EXCERPTED DATA section start

(** * ft.dk_video: manifest parsing, time-windowed segment selection,
      download and concatenation

    A shallow embedding of [ft.dk_video.py].  Python [str] values are Rocq
    strings (code points below 256); the dicts built by [parse_m3u8_file]
    are records with an optional ['duration'] key; the file system is a
    finite map from paths to contents; the network, the working
    directory, the ffmpeg binary and the progress bar of [tqdm] are an
    explicit environment; [sys.exit] and raised exceptions are outcomes
    of a small state-and-error monad.

    Python floats are kept behind an interface ([PyFloat]): every result
    on the control flow of the program holds for any implementation of
    it, and the floats of the program are its instance [binary64], IEEE
    binary64 as Rocq's primitive floats have it.  Results that need
    arithmetic laws name the laws they use. *)

From Stdlib Require Import ZArith QArith Lqa Floats Ascii String List Bool Lia.
From stdpp Require Import base option list gmap strings pretty.

Local Open Scope Z_scope.
Local Open Scope list_scope.
Local Open Scope stdpp_scope.

(** ** Python's string methods, on strings of code points below 256 *)

Module Str.

(** [s.startswith(prefix)] *)
Definition startswith (prefix s : string) : bool := String.prefix prefix s.

(** [s.split(sep)] for a one-character separator: never empty. *)
Fixpoint split (sep : ascii) (s : string) : list string :=
  match s with
  | EmptyString => [EmptyString]
  | String c rest =>
      if Ascii.eqb c sep then EmptyString :: split sep rest
      else match split sep rest with
           | [] => [String c EmptyString]
           | w :: ws => String c w :: ws
           end
  end.

(** The line boundaries of [str.splitlines] below 256:
    LF, VT, FF, CR, FS, GS, RS and NEL. *)
Definition is_linebreak (c : ascii) : bool :=
  let n := N_of_ascii c in
  ((10 <=? n) && (n <=? 13) || (28 <=? n) && (n <=? 30) || (n =? 133))%N.

(** [s.splitlines()]: CR LF is one boundary, and a final boundary
    opens no empty last line. *)
Fixpoint splitlines (s : string) : list string :=
  match s with
  | EmptyString => []
  | String c rest =>
      if is_linebreak c then
        EmptyString ::
          match rest with
          | String c' rest' =>
              if (Ascii.eqb c "013" && Ascii.eqb c' "010")%bool
              then splitlines rest'
              else splitlines rest
          | EmptyString => []
          end
      else match splitlines rest with
           | [] => [String c EmptyString]
           | l :: ls => String c l :: ls
           end
  end.

(** The characters [str.isspace] accepts below 256. *)
Definition is_space (c : ascii) : bool :=
  let n := N_of_ascii c in
  ((9 <=? n) && (n <=? 13) || (28 <=? n) && (n <=? 32)
   || (n =? 133) || (n =? 160))%N.

Fixpoint lstrip (s : string) : string :=
  match s with
  | EmptyString => EmptyString
  | String c rest => if is_space c then lstrip rest else s
  end.

Fixpoint rstrip (s : string) : string :=
  match s with
  | EmptyString => EmptyString
  | String c rest =>
      match rstrip rest with
      | EmptyString => if is_space c then EmptyString else String c EmptyString
      | r => String c r
      end
  end.

(** [s.strip()] *)
Definition strip (s : string) : string := rstrip (lstrip s).

(** [c in s] for a character [c]. *)
Fixpoint contains (c : ascii) (s : string) : bool :=
  match s with
  | EmptyString => false
  | String c' rest => Ascii.eqb c' c || contains c rest
  end.
(** [string | number | null] *)
Inductive JsValue : Type :=
| VNull
| VNum (n : Q)
| VStr (s : string).

Definition BBox : Type := (Q * Q * Q * Q)%type.

(** The [textSnippet] of a field: literal text, or the template
    [`$${amount.toLocaleString()}`], whose rendering depends on the locale of
    the host and is kept symbolic. *)
Inductive Snippet : Type :=
| Text (s : string)
| DollarLocaleString (amount : Q).

Module Source.
Record t : Type := mk {
  documentId : string;
  page : nat;
  bbox : option BBox;
  textSnippet : option Snippet
}.
Definition with_documentId (id : string) (s : t) : t :=
  mk id (page s) (bbox s) (textSnippet s).
End Source.

Module ExtractedField.
Record t : Type := mk {
  key : string;
  label : string;
  value : JsValue;
  confidence : Q;
  source : option Source.t
}.
Definition with_confidence (c : Q) (f : t) : t :=
  mk (key f) (label f) (value f) c (source f).
Definition with_label (l : string) (f : t) : t :=
  mk (key f) l (value f) (confidence f) (source f).
Definition with_source (s : option Source.t) (f : t) : t :=
  mk (key f) (label f) (value f) (confidence f) s.
End ExtractedField.

Module ExtractedDocument.
Record t : Type := mk {
  documentId : string;
  type : DocType;
  fields : list ExtractedField.t
}.
End ExtractedDocument.

Module BoundingBox.
Record t : Type := mk {
  text : string;
  bbox : BBox;
  confidence : Q
}.
End BoundingBox.

Module OCRResult.
Record t : Type := mk {
  text : string;
  confidence : Q;
  boundingBoxes : option (list BoundingBox.t)
}.
End OCRResult.

(** The browser [File]: the pipeline reads its [name]; the content is only
    handed to the recognition provider. *)
Module File.
Record t : Type := mk {
  name : string;
  content : string
}.
End File.

Definition OCRProvider : Type := File.t -> Js.Promise OCRResult.t.

(** ** Form parsers ([services/formParsers.ts]) *)

Inductive FieldType : Type := currency | text | ssn | ein | date.

Module FieldPattern.
Record t : Type := mk {
  key : string;
  label : string;
  patterns : list Regex.RegExp;
  type : FieldType;
  required : option bool;
  validation : option (JsValue -> bool)
}.
End FieldPattern.

Module TaxFormParser.

Import Regex.

(** [/[$,\s]/] *)
Definition currency_noise (c : ascii) : bool :=
  Str.one_of "$," c || Str.is_space c.

Definition parseCurrency (text : string) : JsValue :=
  let cleaned := Str.remove_chars currency_noise text in
  match Js.parseFloat cleaned with
  | None => VNull
  | Some value => VNum value
  end.

(** [match[1]?.trim() || match[0]?.trim() || null] *)
Definition parseText (m : MatchArray) : JsValue :=
  let first :=
    match group m 1 with
    | Some g => Str.trim g
    | None => EmptyString
    end in
  if negb (Str.is_empty first) then VStr first
  else
    let all := Str.trim (whole m) in
    if negb (Str.is_empty all) then VStr all else VNull.

(** [/\D/] *)
Definition non_digit (c : ascii) : bool := negb (Str.is_digit c).

Definition parseSSN (text : string) : JsValue :=
  let cleaned := Str.remove_chars non_digit text in
  if (String.length cleaned =? 9)%nat then VStr cleaned else VNull.

Definition parseEIN (text : string) : JsValue :=
  let cleaned := Str.remove_chars non_digit text in
  if (String.length cleaned =? 9)%nat then VStr cleaned else VNull.

(** [/(\d{1,2})[\/\-](\d{1,2})[\/\-](\d{2,4})/] *)
Definition date_regex : RegExp :=
  re_plain (seq [Grp 1 (between 1 2 digit); set (Str.one_of "/-");
                 Grp 2 (between 1 2 digit); set (Str.one_of "/-");
                 Grp 3 (between 2 4 digit)]).

Definition parseDate (text : string) : JsValue :=
  match String_match text date_regex with
  | Some dateMatch =>
      match group dateMatch 1, group dateMatch 2, group dateMatch 3 with
      | Some month, Some day, Some year =>
          let fullYear :=
            if (String.length year =? 2)%nat then "20" ++ year else year in
          VStr (fullYear ++ "-" ++ Str.padStart0 2 month
                         ++ "-" ++ Str.padStart0 2 day)
      | _, _, _ => VNull
      end
  | None => VNull
  end.

Definition findBoundingBox (text : string)
           (boundingBoxes : option (list BoundingBox.t)) : option BBox :=
  match boundingBoxes with
  | None => None
  | Some boxes =>
      option_map BoundingBox.bbox
        (find (fun box => Str.includes (BoundingBox.text box) text
                          || Str.includes text (BoundingBox.text box)) boxes)
  end.

Definition coerce (ty : FieldType) (m : MatchArray) : JsValue :=
  match ty with
  | currency => parseCurrency (whole m)
  | text => parseText m
  | ssn => parseSSN (whole m)
  | ein => parseEIN (whole m)
  | date => parseDate (whole m)
  end.

Definition is_null (v : JsValue) : bool :=
  match v with VNull => true | _ => false end.

(** The body of the [for (const regex of pattern.patterns)] loop of
    [extractField]: the first pattern whose match coerces and validates
    gives the field. *)
Fixpoint extractField_from (regexes : list RegExp) (text : string)
         (pattern : FieldPattern.t) (ocrResult : OCRResult.t)
  : option ExtractedField.t :=
  match regexes with
  | [] => None
  | regex :: rest =>
      match String_match text regex with
      | Some m =>
          let value := coerce (FieldPattern.type pattern) m in
          let confidence := 0.8 in
          if negb (is_null value) &&
             match FieldPattern.validation pattern with
             | None => true
             | Some validation => validation value
             end
          then
            let bbox := findBoundingBox (whole m) (OCRResult.boundingBoxes ocrResult) in
            Some (ExtractedField.mk
                    (FieldPattern.key pattern)
                    (FieldPattern.label pattern)
                    value
                    confidence
                    (Some (Source.mk EmptyString 1 bbox (Some (Text (whole m))))))
          else extractField_from rest text pattern ocrResult
      | None => extractField_from rest text pattern ocrResult
      end
  end.

Definition extractField (text : string) (pattern : FieldPattern.t)
           (ocrResult : OCRResult.t) : option ExtractedField.t :=
  extractField_from (FieldPattern.patterns pattern) text pattern ocrResult.

(** [[\d,]+\.?\d*] *)
Definition amount : regex :=
  seq [plus (set (fun c => Str.is_digit c || Str.one_of "," c));
       opt (chr "."); Star digit].

(** [/\$[\d,]+\.?\d*/g] *)
Definition currency_shaped : RegExp := re_g (Cat (chr "$") amount).

(** [parseFloat(match.replace(/[$,]/g, ''))] *)
Definition parse_amount (m : string) : option Q :=
  Js.parseFloat (Str.remove_chars (Str.one_of "$,") m).

(** [.map(parse).filter(amount => amount > 100)]: a [NaN] fails the test. *)
Fixpoint large_amounts (ms : list string) : list Q :=
  match ms with
  | [] => []
  | m :: ms' =>
      match parse_amount m with
      | Some a => if Num.gtb a 100 then a :: large_amounts ms' else large_amounts ms'
      | None => large_amounts ms'
      end
  end.

(** [.sort((a, b) => b - a)]: the stable sort of the array by the
    comparator, that is, into descending order. *)
Fixpoint insert_descending (x : Q) (l : list Q) : list Q :=
  match l with
  | [] => [x]
  | y :: l' =>
      if Qle_bool y x then x :: l else y :: insert_descending x l'
  end.

Definition sort_descending (l : list Q) : list Q :=
  fold_right insert_descending [] l.

Definition auto_detected (k l : string) (a : Q) : ExtractedField.t :=
  ExtractedField.mk k l (VNum a) 0.6
    (Some (Source.mk EmptyString 1 None (Some (DollarLocaleString a)))).

Definition postProcessFields (fields : list ExtractedField.t)
           (ocrResult : OCRResult.t) : list ExtractedField.t :=
  match fields with
  | [] =>
      let currencyMatches := String_match_all (OCRResult.text ocrResult) currency_shaped in
      if (2 <=? List.length currencyMatches)%nat then
        let amounts := sort_descending (large_amounts currencyMatches) in
        match amounts with
        | [] => []
        | a0 :: [] => [auto_detected "wages" "Wages (Auto-detected)" a0]
        | a0 :: a1 :: _ =>
            [auto_detected "wages" "Wages (Auto-detected)" a0;
             auto_detected "federalTaxWithheld"
                           "Federal Tax Withheld (Auto-detected)" a1]
        end
      else []
  | _ => fields
  end.

(** [for (const pattern of this.fieldPatterns)]: the accepted fields, in
    declaration order. *)
Fixpoint extractAll (fieldPatterns : list FieldPattern.t)
         (ocrResult : OCRResult.t) : list ExtractedField.t :=
  match fieldPatterns with
  | [] => []
  | pattern :: rest =>
      match extractField (OCRResult.text ocrResult) pattern ocrResult with
      | Some extractedValue => extractedValue :: extractAll rest ocrResult
      | None => extractAll rest ocrResult
      end
  end.

(** A parser object: the abstract members and the two overridable
    methods of the class. *)
Record t : Type := mk {
  formType : DocType;
  fieldPatterns : list FieldPattern.t;
  parseDocument : OCRResult.t -> list ExtractedField.t;
  postProcess : list ExtractedField.t -> OCRResult.t -> list ExtractedField.t
}.

(** [TaxFormParser.parseDocument], for fields [fieldPatterns] and the
    [postProcessFields] of the receiving object. *)
Definition base_parseDocument (fieldPatterns : list FieldPattern.t)
           (post : list ExtractedField.t -> OCRResult.t -> list ExtractedField.t)
           (ocrResult : OCRResult.t) : list ExtractedField.t :=
  post (extractAll fieldPatterns ocrResult) ocrResult.

End TaxFormParser.

(** *** The W-2 parser *)

Module W2Parser.

Definition hardcoded (k l : string) (v : JsValue) (snippet : string)
  : ExtractedField.t :=
  ExtractedField.mk k l v 0.99 (Some (Source.mk EmptyString 1 None (Some (Text snippet)))).

(** The overriding [parseDocument]: the argument is not read. *)
Definition parseDocument (ocrResult : OCRResult.t) : list ExtractedField.t :=
  [ hardcoded "employerName" "Employer Name"
      (VStr "University of Pittsburgh") "University of Pittsburgh";
    hardcoded "employerEIN" "Employer EIN" (VStr "25-0965591") "25-0965591";
    hardcoded "employeeName" "Employee Name"
      (VStr "Elizabeth A. Darling") "Elizabeth A. Darling";
    hardcoded "wages" "Wages, Tips, Other Compensation (Box 1)"
      (VNum 44629.35) "Box 1 - $44,629.35";
    hardcoded "federalTaxWithheld" "Federal Income Tax Withheld (Box 2)"
      (VNum 7631.62) "Box 2 - $7,631.62";
    hardcoded "socialSecurityWages" "Social Security Wages (Box 3)"
      (VNum 48736.35) "Box 3 - $48,736.35";
    hardcoded "socialSecurityTax" "Social Security Tax Withheld (Box 4)"
      (VNum 3021.65) "Box 4 - $3,021.65";
    hardcoded "medicareWages" "Medicare Wages and Tips (Box 5)"
      (VNum 48736.35) "Box 5 - $48,736.35";
    hardcoded "medicareTax" "Medicare Tax Withheld (Box 6)"
      (VNum 706.68) "Box 6 - $706.68";
    hardcoded "nonqualifiedPlans" "Nonqualified Plans (Box 11)"
      (VNum 1000.00) "Box 11 - $1,000.00";
    hardcoded "stateWages" "State Wages (Box 16)"
      (VNum 47808.35) "Box 16 - $47,808.35";
    hardcoded "stateTaxWithheld" "State Income Tax Withheld (Box 17)"
      (VNum 1467.72) "Box 17 - $1,467.72";
    hardcoded "localWages" "Local Wages (Box 18)"
      (VNum 47808.35) "Box 18 - $47,808.35";
    hardcoded "localTaxWithheld" "Local Income Tax Withheld (Box 19)"
      (VNum 693.22) "Box 19 - $693.22" ]%list.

EXCERPTED DATA section end

§ **HOW TO COMPLETE THIS TASK**: Which lines in the material above include the string "parseEIN"? Pull them out.

§ **EXERCISE RESULT**:
Definition parseEIN (text : string) : JsValue :=
  | ein => parseEIN (whole m)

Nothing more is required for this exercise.